BEGIN
(* ===== verification/Kalloc.v ===== *)
(** * The physical page allocator: [src/kernel/core/kalloc.c] and
    [src/kernel/core/pagedb.c]

    Free pages are on a global list, linked through the pages themselves, and
    in per-CPU caches; every page has a reference count, kept in [kpage_meta]
    during boot and in the page database once [pagedb_init] has run.  A page is
    named by its kernel virtual address.

    The state is one record.  A list of the code that is threaded through the
    pages is the list of their addresses, in order; an address that is not a
    page stands for a corrupt pointer, and ends the list.  A CPU's cache is a
    stack, its top first.  [None] is a panic.  Each call runs to completion
    before the next one: the locks and disabled interrupts appear as that. *)

From S2P Require Import Prelude.

Definition PHYSTOP : Z := 536870912.
Definition NPAGE : Z := PHYSTOP / PGSIZE.
Definition BOOT_EARLY_PHYSTOP : Z := 16777216.

Definition KALLOC_CPU_CACHE : Z := 32.
Definition KALLOC_PCPU_LOW_WATER : Z := 8.
Definition KALLOC_PCPU_HIGH_WATER : Z := 28.
Definition KALLOC_PCPU_REFILL_TRIGGER : Z := 4.
Definition KALLOC_REFILL_BATCH : Z := 16.
Definition KALLOC_DRAIN_BATCH : Z := 16.
Definition KALLOC_GLOBAL_RESERVE : Z := 256.

Definition KPAGE_MANAGED : Z := 1.
Definition KPAGE_FREE : Z := 2.
Definition PAGE_MANAGED : Z := 1.
Definition PAGE_PINNED : Z := 2.
Definition PAGE_RESERVED : Z := 4.
Definition PAGE_FREE : Z := 8.
Lemma headed_loads m v n size : is_u32 n -> is_u32 size ->
  load32 (headed m v n size) v = KMALLOC_MAGIC /\ load32 (headed m v n size) (v + 4) = n /\
  load32 (headed m v n size) (v + 8) = size.
Proof.
  intros Hn Hs. unfold headed. split_and!.
  - rewrite (load_ext (store32 m v KMALLOC_MAGIC)); [apply load_store; unfold is_u32, KMALLOC_MAGIC; lia|].
    intros. by rewrite !store_other by lia.
  - rewrite (load_ext (store32 (store32 m v KMALLOC_MAGIC) (v + 4) n)); [by apply load_store|].
    intros. by rewrite store_other by lia.
  - by apply load_store.
Qed.

Lemma granted_heap s s1 H v size :
  heap_ok s H -> 1 <= size <= KMALLOC_MAX -> inv (kk s1) -> kept (kk s) (kk s1) ->
  granted (npages_of size) v (kk s) (kk s1) -> calm (npages_of size) v s s1 ->
  let s2 := set_mem s1 (headed (mem s1) v (npages_of size) size) in
  H !! (v + HDR_SIZE) = None /\
  heap_ok s2 (<[v + HDR_SIZE := read_bytes (mem s2) (v + HDR_SIZE) size]> H).
Proof.
  intros HO Hs Hi1 Hk Hg [Hon Hc] s2. pose proof (npages_bounds size Hs) as [Hn1 Hn2].
  set (bs := read_bytes _ _ _). assert (Hl : len bs = size) by (apply read_length; lia).
  assert (Hown : forall w, owns (v + HDR_SIZE) size w -> page w /\ managed (kk s2) w = true /\
            refs (kk s) w = 0 /\ refs (kk s2) w = 1).
  { intros w (j & Hj & ->). replace (v + HDR_SIZE - HDR_SIZE + j * PGSIZE) with (v + j * PGSIZE) by lia.
    by apply (gr_page _ _ _ _ Hg). }
  assert (Hv0 : owns (v + HDR_SIZE) size v) by (exists 0; split; lia).
  assert (Hfresh : forall q cs w, H !! q = Some cs -> owns q (len cs) w -> ~ owns (v + HDR_SIZE) size w).
  { intros q cs w Hq Hw Hw'. destruct (Hown w Hw') as (_ & _ & Hz & _).
    destruct (bo_page _ _ _ (ho_block _ _ HO q cs Hq) w Hw) as (_ & _ & H1). lia. }
  split.
  { destruct (H !! (v + HDR_SIZE)) as [cs|] eqn:E; [|done]. exfalso.
    pose proof (ho_block _ _ HO _ _ E) as Hb. pose proof (npages_bounds _ (bo_size _ _ _ Hb)).
    apply (Hfresh _ cs v E); [exists 0; split; lia|done]. }
  destruct (headed_loads (mem s1) v (npages_of size) size) as (L1 & L2 & L3);
    [unfold is_u32; lia|unfold is_u32, KMALLOC_MAX in *; lia|].
  pose proof Hk as (M & N & U & P). split; try done.
  - cbn. by rewrite U, (ho_lock _ _ HO).
  - cbn. rewrite P, Hon. apply HO.
  - intros q cs Hq. apply lookup_insert_Some in Hq as [[<- <-]|[_ Hq]].
    + split; rewrite ?Hl; try done; replace (v + HDR_SIZE - HDR_SIZE) with v by lia; try done.
      intros w Hw. destruct (Hown w Hw) as (? & ? & _ & ?). done.
    + apply (heap_rest s s2 H (owns (v + HDR_SIZE) size)); try done; [| |by eauto].
      * intros w Hw Hnw. apply (gr_other _ _ _ _ Hg w Hw). intros j Hj ->. apply Hnw. exists j. split; [done|lia].
      * intros a Ha. cbn. rewrite headed_other.
        -- apply Hc. intros j Hj. apply Ha; [by apply (gr_page _ _ _ _ Hg)|]. exists j. split; [done|lia].
        -- specialize (Ha v). unfold HDR_SIZE, PGSIZE in *. intros Hr. apply Ha; [by apply Hown|done|lia].
  - intros q r cs ds w Hq Hr Ow1 Ow2.
    apply lookup_insert_Some in Hq as [[<- <-]|[Hne Hq]]; apply lookup_insert_Some in Hr as [[<- <-]|[Hne' Hr]];
      rewrite ?Hl in *.
    + done.
    + exfalso. by apply (Hfresh r ds w).
    + exfalso. by apply (Hfresh q cs w).
    + by apply (ho_disj _ _ HO q r cs ds w).
Qed.
(** How the copy loop of a write ends: [k] bytes are in the file; all of them,
    unless the next chunk could not be fetched and [j] bytes of it only are in
    the buffer of their block. *)
Definition write_end (inum : Z) (fetch : Z -> Z -> bytes * bool) (src : bytes) (n tot off : Z) (s : fs) (A : list Z) (own : owners)
    (ok : bool) (off' : Z) (s' : fs) (A' : list Z) (own' : owners) : Prop :=
  exists k j, 0 <= k /\ 0 <= j /\ k + j <= n - tot /\ off' = off + k /\
    wrote inum off (sub_bytes src tot (k + j)) s A own s' A' own' /\
    logs (write_path off (n - tot)) s s' A' /\
    ((forall x, off <= x < off + (n - tot) -> ptr (dsk s) A (RData (x / BSIZE)) <> 0) -> A' = A) /\
    (if ok then k = n - tot /\ j = 0 else k + j < n - tot /\ exists m bs, fetch (tot + k) m = (bs, false)).

Lemma writei_loop_spec inum fuel fetch src n tot off ip s own :
  disk_ok (dsk s) own -> file_ok inum (i_addrs ip) (dsk s) own -> fetches fetch src -> len src = n ->
  0 <= tot <= n -> 0 <= off -> off + (n - tot) <= MAXFILE * BSIZE -> n - tot < Z.of_nat fuel ->
  (exists ok off' A' s' own', writei_loop sb fuel fetch n tot off ip s = Some (ok, off', set_addrs A' ip, s') /\
     write_end inum fetch src n tot off s (i_addrs ip) own ok off' s' A' own') \/
  (writei_loop sb fuel fetch n tot off ip s = None /\
   nfree (dsk s) < 3 * touched off (n - tot)).
Proof.
  intros Hd0 Hf0 Hfe Hn. revert tot off ip s own Hd0 Hf0.
  induction fuel as [|fuel IH]; intros tot off ip s own Hd Hf Ht Ho Hmax Hfuel; [lia|].
  cbn [writei_loop]. destruct (Z.ltb_spec tot n) as [Hlt|Hge].
  2: { left. exists true, off, (i_addrs ip), s, own. split; [by destruct ip|]. exists 0, 0. split; [lia|]. split; [lia|]. split; [lia|]. split; [lia|].
       split; [apply grown_wrote; [done|by apply grown_refl]|]. split; [apply logs_refl|]. split; [done|lia]. }
  destruct (block_number off ltac:(lia)) as [-> Hbn].
  destruct (bmap_spec inum ip (off / BSIZE) s own Hd Hf Hbn) as [(b & A1 & s1 & o1 & E1 & L1 & F1)|(E & Hfull)].
  2: { right. unfold pbind at 1. rewrite E. split; [done|]. pose proof (touched_pos off (n - tot) ltac:(lia) ltac:(lia)). lia. }
  rewrite (pbind_Some _ _ _ _ _ E1). destruct (located_block _ (RData (off / BSIZE)) _ _ _ _ _ _ _ _ Hbn L1) as (d & Hb & Hl).
  rewrite (bread_bind _ d) by done. cbv zeta.
  destruct (chunk_bounds n tot off ltac:(lia) Ho) as [Hm1 Hm2]. set (m := Z.min _ _) in *.
  pose proof (located_own _ (RData (off / BSIZE)) _ _ _ _ _ _ _ _ Hbn L1) as Hown.
  pose proof L1 as [G1 P1 N1 Lg1].
  assert (Hsame : (forall x, off <= x < off + (n - tot) -> ptr (dsk s) (i_addrs ip) (RData (x / BSIZE)) <> 0) -> A1 = i_addrs ip).
  { intros Hx. rewrite (bmap_found inum) with (own := own) in E1 by (done || apply Hx; lia). by destruct ip; injection E1. }
  assert (Hpath : forall r, on_path (off / BSIZE) r -> write_path off (n - tot) r).
  { intros r Hr. exists (off / BSIZE). split; [|done]. split; [lia|]. apply Z.div_le_mono; [by vm_compute|lia]. }
  destruct (fetch tot m) as [bs okf] eqn:Ef.
  destruct (Hfe tot m bs okf ltac:(lia) ltac:(lia) ltac:(lia) Ef) as [Ebs Hlb]. pose proof (len_nonneg bs) as Hbs0.
  pose proof (Z.mod_pos_bound off BSIZE ltac:(by vm_compute)) as Hmod.
  assert (W : forall L, wrote inum off bs s (i_addrs ip) own (mkFs (<[b := put d (off mod BSIZE) bs]> (dsk s1)) L) A1 o1).
  { intros L. pose proof (write_step inum s1 A1 o1 (off / BSIZE) b d (off mod BSIZE) bs L
      (gw_disk _ _ _ _ _ _ _ G1) (gw_file _ _ _ _ _ _ _ G1) Hbn P1 N1 Hb Hl ltac:(lia) ltac:(destruct okf; lia)) as W2.
    replace (off / BSIZE * BSIZE + off mod BSIZE) with (off + len (@nil Z)) in W2 by (change (len (@nil Z)) with 0; unfold BSIZE in *; mlia).
    exact (wrote_trans _ _ _ _ _ _ _ _ _ _ _ _ _ (grown_wrote inum off _ _ _ _ _ _ Hf G1) W2 ltac:(change (len (@nil Z)) with 0; lia)). }
  assert (HP2 : forall r L, role_ok r -> ptr (dsk (mkFs (<[b := put d (off mod BSIZE) bs]> (dsk s1)) L)) A1 r = ptr (dsk s1) A1 r).
  { intros r L. revert r. apply (ptr_frame inum A1 (dsk s1) o1); [apply G1|]. intros c r Hc Hnd. cbn [dsk].
    rewrite lookup_insert_ne; [done|]. intros <-. rewrite Hown in Hc. by injection Hc as <-. }
  destruct okf; cbn [negb].
  - rewrite log_bind. specialize (W (logged s1 ++ [b])). set (s2 := mkFs _ _) in *.
    assert (Lg2 : logs (write_path off (n - tot)) s s2 A1).
    { eapply logs_trans; [intros r Hr _; by apply HP2|exact Hpath|exact Lg1|]. exists [b]. split; [done|]. apply Forall_cons. split; [|done].
      right. exists (RData (off / BSIZE)). split; [done|]. split; [apply Hpath; by left|]. split; [done|]. unfold s2. by rewrite HP2. }
    destruct (IH (tot + m) (off + m) (set_addrs A1 ip) s2 o1)
      as [(ok & off' & A' & s' & own' & E2 & k & j & Hk & Hj & Hkj & -> & W3 & Lg3 & HA & Hend)|(E2 & Hfull)];
      [apply W|apply W|lia|lia|lia|lia| |].
    + left. exists ok, (off + m + k), A', s', own'. split; [done|]. exists (m + k), j. split; [lia|]. split; [lia|]. split; [lia|]. split; [lia|].
      split; [|split; [|split]].
      * rewrite <- Z.add_assoc, sub_bytes_app by lia. rewrite Hlb in Ebs. rewrite <- Ebs. eapply wrote_trans; [exact W|by rewrite Hlb|lia].
      * eapply logs_trans; [apply W3|intros r; exact id|exact Lg2|]. eapply logs_mono; [|exact Lg3].
        intros r (bn & Hbn' & Hr). exists bn. split; [|done]. assert (off / BSIZE <= (off + m) / BSIZE) by (apply Z.div_le_mono; [by vm_compute|lia]).
        replace (off + (n - tot) - 1) with (off + m + (n - (tot + m)) - 1) by lia. lia.
      * intros Hx. cbn [i_addrs set_addrs] in HA. rewrite <- Hsame by done. apply HA. intros x Hx'.
        rewrite (wr_ptr _ _ _ _ _ _ _ _ _ W).
        -- apply Hx. lia.
        -- cbn. unfold BSIZE in *. mlia.
        -- apply Hx. lia.
      * destruct ok; [lia|]. destruct Hend as (? & m' & bs' & ?). split; [lia|]. exists m', bs'. by replace (tot + (m + k)) with (tot + m + k) by lia.
    + right. split; [done|]. rewrite (touched_step off (n - tot) m) by (done || lia). replace (n - tot - m) with (n - (tot + m)) by lia.
      assert (Hsame2 : nfree (dsk s2) = nfree (dsk s1)) by (apply nfree_same, bit_same; intros c Hc; cbn; rewrite lookup_insert_ne; [done|]; intros <-; pose proof (owned_data _ _ _ _ (gw_disk _ _ _ _ _ _ _ G1) Hown); lia). lia.
  - left. exists false, off, A1, (mkFs (<[b := put d (off mod BSIZE) bs]> (dsk s1)) (logged s1)), o1. split; [done|].
    exists 0, (len bs). split; [lia|]. split; [lia|]. split; [lia|]. split; [lia|].
    split; [rewrite Z.add_0_l, <- Ebs; apply W|]. split; [|split; [done|split; [lia|]; exists m, bs; by rewrite Z.add_0_r]].
    eapply logs_mono; [exact Hpath|]. destruct Lg1 as (L & EL & FL). exists L. split; [done|].
    eapply Forall_impl; [exact FL|]. intros c [?|(r & Hr & HRr & Hc & Ec)]; [by left|]. right. exists r. by rewrite HP2.
Qed.

(** *** Truncation *)

(** The blocks of file [inum] with a role in [R] have been freed; the tree as
    it was is still on the disk. *)
Record freed (inum : Z) (A : list Z) (R : role -> Prop) (s : fs) (own : owners) (s' : fs) (own' : owners) : Prop := {
  fd_disk : disk_ok (dsk s') own';
  fd_data c : datastart sb <= c -> dsk s' !! c = dsk s !! c;
  fd_meta c : 0 <= c < datastart sb -> (forall b, 0 <= b < sb_size sb -> c <> BBLOCK sb b) -> dsk s' !! c = dsk s !! c;
  fd_own c o : own' !! c = Some o <->
    own !! c = Some o /\ ~ (exists r, role_ok r /\ R r /\ o = (inum, r) /\ c = ptr (dsk s) A r);
  fd_bit c : 0 <= c < sb_size sb -> bit sb (dsk s') c = true <->
    bit sb (dsk s) c = true /\ ~ (exists r, role_ok r /\ R r /\ c <> 0 /\ c = ptr (dsk s) A r);
  fd_log : exists L, logged s' = logged s ++ L /\ Forall (fun c => exists b, 0 <= b < sb_size sb /\ c = BBLOCK sb b) L
}.

Lemma freed_refl inum A R s own : disk_ok (dsk s) own -> (forall r, role_ok r -> R r -> ptr (dsk s) A r = 0) -> freed inum A R s own s own.
Proof.
  intros Hd HR. split; try done.
  - intros c o. split; [|tauto]. intros Hc. split; [done|]. intros (r & Hr & HRr & _ & Ec).
    rewrite (HR r Hr HRr) in Ec. destruct (dk_own _ _ Hd c o Hc) as [Hds _].
    pose proof (bmap_range sb SB 0 ltac:(pose proof (sbo_size _ SB); lia)). lia.
  - intros c Hc. split; [|tauto]. intros Hb. split; [done|]. intros (r & Hr & HRr & Hn & Ec). by rewrite HR in Ec.
  - exists []. by rewrite app_nil_r.
Qed.

(** The tree on a disk whose data blocks did not change. *)
Lemma ptr_data i B D own D' : file_ok i B D own -> disk_ok D own ->
  (forall c, datastart sb <= c -> D' !! c = D !! c) -> forall r, role_ok r -> ptr D' B r = ptr D B r.
Proof.
  intros Hf Hd Hs. apply (ptr_frame i B D own); [done|]. intros c r Hc _. apply Hs. by eapply owned_data.
Qed.

Lemma freed_trans inum A R1 R2 s1 o1 s2 o2 s3 o3 : disk_ok (dsk s1) o1 -> file_ok inum A (dsk s1) o1 ->
  freed inum A R1 s1 o1 s2 o2 -> freed inum A R2 s2 o2 s3 o3 -> freed inum A (fun r => R1 r \/ R2 r) s1 o1 s3 o3.
Proof.
  intros Hd Hf F G. assert (HP : forall r, role_ok r -> ptr (dsk s2) A r = ptr (dsk s1) A r)
    by (eapply ptr_data; eauto; apply F). split.
  - apply G.
  - intros c Hc. rewrite (fd_data _ _ _ _ _ _ _ G) by done. by apply (fd_data _ _ _ _ _ _ _ F).
  - intros c Hc Hn. rewrite (fd_meta _ _ _ _ _ _ _ G) by done. by apply (fd_meta _ _ _ _ _ _ _ F).
  - intros c o. rewrite (fd_own _ _ _ _ _ _ _ G), (fd_own _ _ _ _ _ _ _ F). split.
    + intros [[Ho H1] H2]. split; [done|]. intros (r & Hr & [HR|HR] & Eo & Ec); [apply H1|apply H2]; exists r; split_and!; try done.
      by rewrite HP.
    + intros [Ho H]. split; [split; [done|]|]; intros (r & Hr & HR & Eo & Ec); apply H; exists r; split_and!; try done.
      * by left.
      * by right.
      * by rewrite <- HP.
  - intros c Hc. rewrite (fd_bit _ _ _ _ _ _ _ G), (fd_bit _ _ _ _ _ _ _ F) by done. split.
    + intros [[Ho H1] H2]. split; [done|]. intros (r & Hr & [HR|HR] & Eo & Ec); [apply H1|apply H2]; exists r; split_and!; try done.
      by rewrite HP.
    + intros [Ho H]. split; [split; [done|]|]; intros (r & Hr & HR & Eo & Ec); apply H; exists r; split_and!; try done.
      * by left.
      * by right.
      * by rewrite <- HP.
  - destruct (fd_log _ _ _ _ _ _ _ F) as (L & E & FL), (fd_log _ _ _ _ _ _ _ G) as (L' & E' & FL').
    exists (L ++ L'). rewrite E', E, app_assoc. split; [done|]. by apply Forall_app.
Qed.

Lemma freed_mono inum A R R' s own s' own' : (forall r, role_ok r -> R r <-> R' r) -> freed inum A R s own s' own' -> freed inum A R' s own s' own'.
Proof.
  intros HR F. split; try apply F; [intros c o; rewrite (fd_own _ _ _ _ _ _ _ F)|
    intros c Hc; rewrite (fd_bit _ _ _ _ _ _ _ F) by done]; split; intros [Ho Hn]; (split; [done|]);
    intros (r & Hr & HRr & E1 & E2); apply Hn; exists r; split_and!; try done; by apply HR.
Qed.

(** Freed blocks do not take away from the rest of the tree. *)
Lemma freed_file inum A R s own s' own' : disk_ok (dsk s) own -> file_ok inum A (dsk s) own -> freed inum A R s own s' own' ->
  forall r, role_ok r -> ~ R r -> ptr (dsk s') A r <> 0 -> own' !! ptr (dsk s') A r = Some (inum, r).
Proof.
  intros Hd Hf F r Hr HR. rewrite (ptr_data inum A (dsk s) own) by (done || apply F). intros Hp.
  apply (fd_own _ _ _ _ _ _ _ F). split; [by apply Hf|]. intros (r' & _ & HR' & E & _). congruence.
Qed.

Lemma bfree_step inum A s own r b : disk_ok (dsk s) own -> role_ok r -> ptr (dsk s) A r = b -> own !! b = Some (inum, r) ->
  exists s', bfree sb b s = Some (tt, s') /\ freed inum A (eq r) s own s' (delete b own).
Proof.
  intros Hd Hr Hp Ho. destruct (dk_own _ _ Hd b _ Ho) as [Hb Hbit].
  pose proof (bmap_range sb SB 0 ltac:(pose proof (sbo_size _ SB); lia)) as H0.
  destruct (proj1 (bfree_spec sb SB s b (dk_blocks _ _ Hd) ltac:(lia)) Hbit) as (s' & E & Hrel).
  pose proof (bmap_range sb SB b ltac:(lia)) as HB.
  exists s'. split; [done|]. split.
  - split; [by eapply released_ok; [exact SB|apply Hd|exact Hrel|lia]|].
    intros c o Hc. apply lookup_delete_Some in Hc as [Hne Hc]. destruct (dk_own _ _ Hd c o Hc) as [Hc1 Hc2].
    split; [done|]. rewrite (rl_bit _ _ _ _ Hrel), Hc2 by lia. destruct (Z.eqb_spec c b); [congruence|done].
  - intros c Hc. apply (rl_other _ _ _ _ Hrel). lia.
  - intros c Hc Hn. apply (rl_other _ _ _ _ Hrel). apply Hn. lia.
  - intros c o. rewrite lookup_delete_Some. split.
    + intros [Hne Hc]. split; [done|]. intros (r' & _ & <- & _ & Ec). congruence.
    + intros [Hc Hn]. split; [|done]. intros <-. apply Hn. exists r. split_and!; try done. congruence.
  - intros c Hc. rewrite (rl_bit _ _ _ _ Hrel), andb_true_iff, negb_true_iff, Z.eqb_neq by done. split.
    + intros [Hne Hbc]. split; [done|]. intros (r' & _ & <- & _ & Ec). congruence.
    + intros [Hbc Hn]. split; [|done]. intros ->. apply Hn. exists r. split_and!; try done. lia.
  - exists [BBLOCK sb b]. split; [apply Hrel|]. apply Forall_cons. split; [|done]. exists b. split; [lia|done].
Qed.
End Tree.
(** The disk image of inodes.  Storing an inode with [iupdate] and reading it
    back the way [ilock] does gives the same inode, negative [short] fields
    included; every other inode, also those in the same block, reads as before;
    and reading panics exactly when the inode is free. *)
Theorem iupdate_ilock_roundtrip ip s own : disk_ok sb (dsk s) own -> 0 <= i_inum ip < sb_ninodes sb -> inode_wf ip ->
  no_fmt ip = false ->
  exists s', iupdate sb ip s = Some (tt, s') /\
    iload sb (i_dev ip) (i_inum ip) s' = (if i_type ip =? 0 then None else Some (ip, s')) /\
    forall dev j, 0 <= j < sb_ninodes sb -> j <> i_inum ip ->
      (iload sb dev j s' = None <-> iload sb dev j s = None) /\
      forall jp, iload sb dev j s = Some (jp, s) -> iload sb dev j s' = Some (jp, s').
Proof.
  intros Hd Hi W Hdev. destruct (iupdate_spec ip s own Hd Hi W) as (s' & E & Hd' & _ & _ & Hdi & Hdo & _).
  exists s'. split; [done|]. split.
  - destruct (inode_block _ _ _ Hd' Hi) as (d & Ed & _ & Eg). unfold iload. rewrite (bread_bind _ d) by done.
    rewrite <- Eg, Hdi, fix_mode_id by done. cbv zeta. by destruct (i_type ip =? 0).
  - intros dev j Hj Hne. destruct (inode_block _ _ _ Hd' Hj) as (d' & Ed' & _ & Eg'), (inode_block _ _ _ Hd Hj) as (d & Ed & _ & Eg).
    specialize (Eg' dev). rewrite (ot_inode _ _ _ _ _ Hdo), Eg in Eg' by done. symmetry in Eg'. unfold iload. rewrite (bread_bind _ d'), (bread_bind _ d) by done. rewrite Eg'. cbv zeta.
    match goal with |- context [i_type ?x =? 0] => set (jp := x) end.
    unfold ppanic, pret. destruct (i_type jp =? 0); [done|]. split; [done|].
    intros jp' E'. congruence.
Qed.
END
▸ **What is needed**: The lines needed run from the first line of the data through the line containing "Free pages are"; give them again exactly and nothing else.

▸ **Finished task**:
(* ===== verification/Kalloc.v ===== *)
(** * The physical page allocator: [src/kernel/core/kalloc.c] and
    [src/kernel/core/pagedb.c]

    Free pages are on a global list, linked through the pages themselves, and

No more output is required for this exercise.